#### TASK ITEM:
Once you know how many lines below hold "Prop", reply with that number and add nothing.

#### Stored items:
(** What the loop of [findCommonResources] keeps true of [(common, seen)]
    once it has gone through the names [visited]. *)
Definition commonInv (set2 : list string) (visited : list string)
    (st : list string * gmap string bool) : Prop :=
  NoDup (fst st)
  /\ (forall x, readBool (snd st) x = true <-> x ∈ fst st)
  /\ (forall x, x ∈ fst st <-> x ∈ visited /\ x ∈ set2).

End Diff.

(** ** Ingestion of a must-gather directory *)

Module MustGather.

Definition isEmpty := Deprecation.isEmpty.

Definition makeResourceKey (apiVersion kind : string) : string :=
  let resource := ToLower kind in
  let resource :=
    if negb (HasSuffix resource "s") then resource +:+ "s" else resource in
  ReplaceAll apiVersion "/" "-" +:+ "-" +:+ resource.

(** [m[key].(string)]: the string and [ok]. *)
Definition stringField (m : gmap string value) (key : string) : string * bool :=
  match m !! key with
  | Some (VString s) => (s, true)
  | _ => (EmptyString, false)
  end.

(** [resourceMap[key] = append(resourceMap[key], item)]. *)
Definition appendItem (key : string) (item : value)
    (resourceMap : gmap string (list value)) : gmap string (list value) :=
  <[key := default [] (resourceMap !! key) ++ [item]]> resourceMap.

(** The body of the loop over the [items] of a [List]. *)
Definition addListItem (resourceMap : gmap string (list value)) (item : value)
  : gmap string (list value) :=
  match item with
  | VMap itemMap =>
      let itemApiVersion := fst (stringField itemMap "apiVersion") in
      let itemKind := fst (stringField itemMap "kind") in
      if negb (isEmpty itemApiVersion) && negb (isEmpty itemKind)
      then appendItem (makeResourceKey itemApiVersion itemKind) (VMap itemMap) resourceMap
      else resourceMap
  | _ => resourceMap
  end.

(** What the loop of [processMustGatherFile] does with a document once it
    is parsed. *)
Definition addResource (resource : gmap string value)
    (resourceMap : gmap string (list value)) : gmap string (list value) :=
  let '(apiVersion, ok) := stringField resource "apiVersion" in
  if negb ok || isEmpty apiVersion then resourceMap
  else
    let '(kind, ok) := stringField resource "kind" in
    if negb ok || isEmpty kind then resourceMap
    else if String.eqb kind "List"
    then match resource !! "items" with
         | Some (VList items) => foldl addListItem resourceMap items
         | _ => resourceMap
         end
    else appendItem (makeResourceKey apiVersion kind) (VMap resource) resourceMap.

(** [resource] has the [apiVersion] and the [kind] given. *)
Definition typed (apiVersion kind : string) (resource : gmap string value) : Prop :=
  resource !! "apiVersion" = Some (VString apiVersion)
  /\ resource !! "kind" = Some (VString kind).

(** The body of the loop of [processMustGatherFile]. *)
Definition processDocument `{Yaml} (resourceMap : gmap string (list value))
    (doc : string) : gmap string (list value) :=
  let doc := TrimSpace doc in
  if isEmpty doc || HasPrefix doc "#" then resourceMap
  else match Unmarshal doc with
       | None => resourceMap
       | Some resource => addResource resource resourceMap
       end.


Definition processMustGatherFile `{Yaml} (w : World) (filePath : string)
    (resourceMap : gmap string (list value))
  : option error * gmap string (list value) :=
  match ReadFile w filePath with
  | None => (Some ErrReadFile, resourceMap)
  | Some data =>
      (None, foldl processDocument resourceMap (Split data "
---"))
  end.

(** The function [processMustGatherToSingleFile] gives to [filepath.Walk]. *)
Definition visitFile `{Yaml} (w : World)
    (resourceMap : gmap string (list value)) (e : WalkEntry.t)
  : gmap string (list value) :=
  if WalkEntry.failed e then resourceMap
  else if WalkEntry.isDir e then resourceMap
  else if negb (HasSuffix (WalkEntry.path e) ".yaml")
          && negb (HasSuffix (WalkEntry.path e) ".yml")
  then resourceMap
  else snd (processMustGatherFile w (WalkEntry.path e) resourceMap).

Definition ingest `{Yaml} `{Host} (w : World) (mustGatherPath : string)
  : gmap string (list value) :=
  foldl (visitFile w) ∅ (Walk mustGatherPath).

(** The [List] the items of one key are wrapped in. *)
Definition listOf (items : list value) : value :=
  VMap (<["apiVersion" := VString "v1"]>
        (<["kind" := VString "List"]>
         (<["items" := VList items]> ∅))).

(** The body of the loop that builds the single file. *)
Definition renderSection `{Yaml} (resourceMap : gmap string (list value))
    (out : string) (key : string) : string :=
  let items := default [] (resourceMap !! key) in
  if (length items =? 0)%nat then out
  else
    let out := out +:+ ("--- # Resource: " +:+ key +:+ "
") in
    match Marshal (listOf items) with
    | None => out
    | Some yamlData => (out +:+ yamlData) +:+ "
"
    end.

#### EXERCISE ANSWER:
2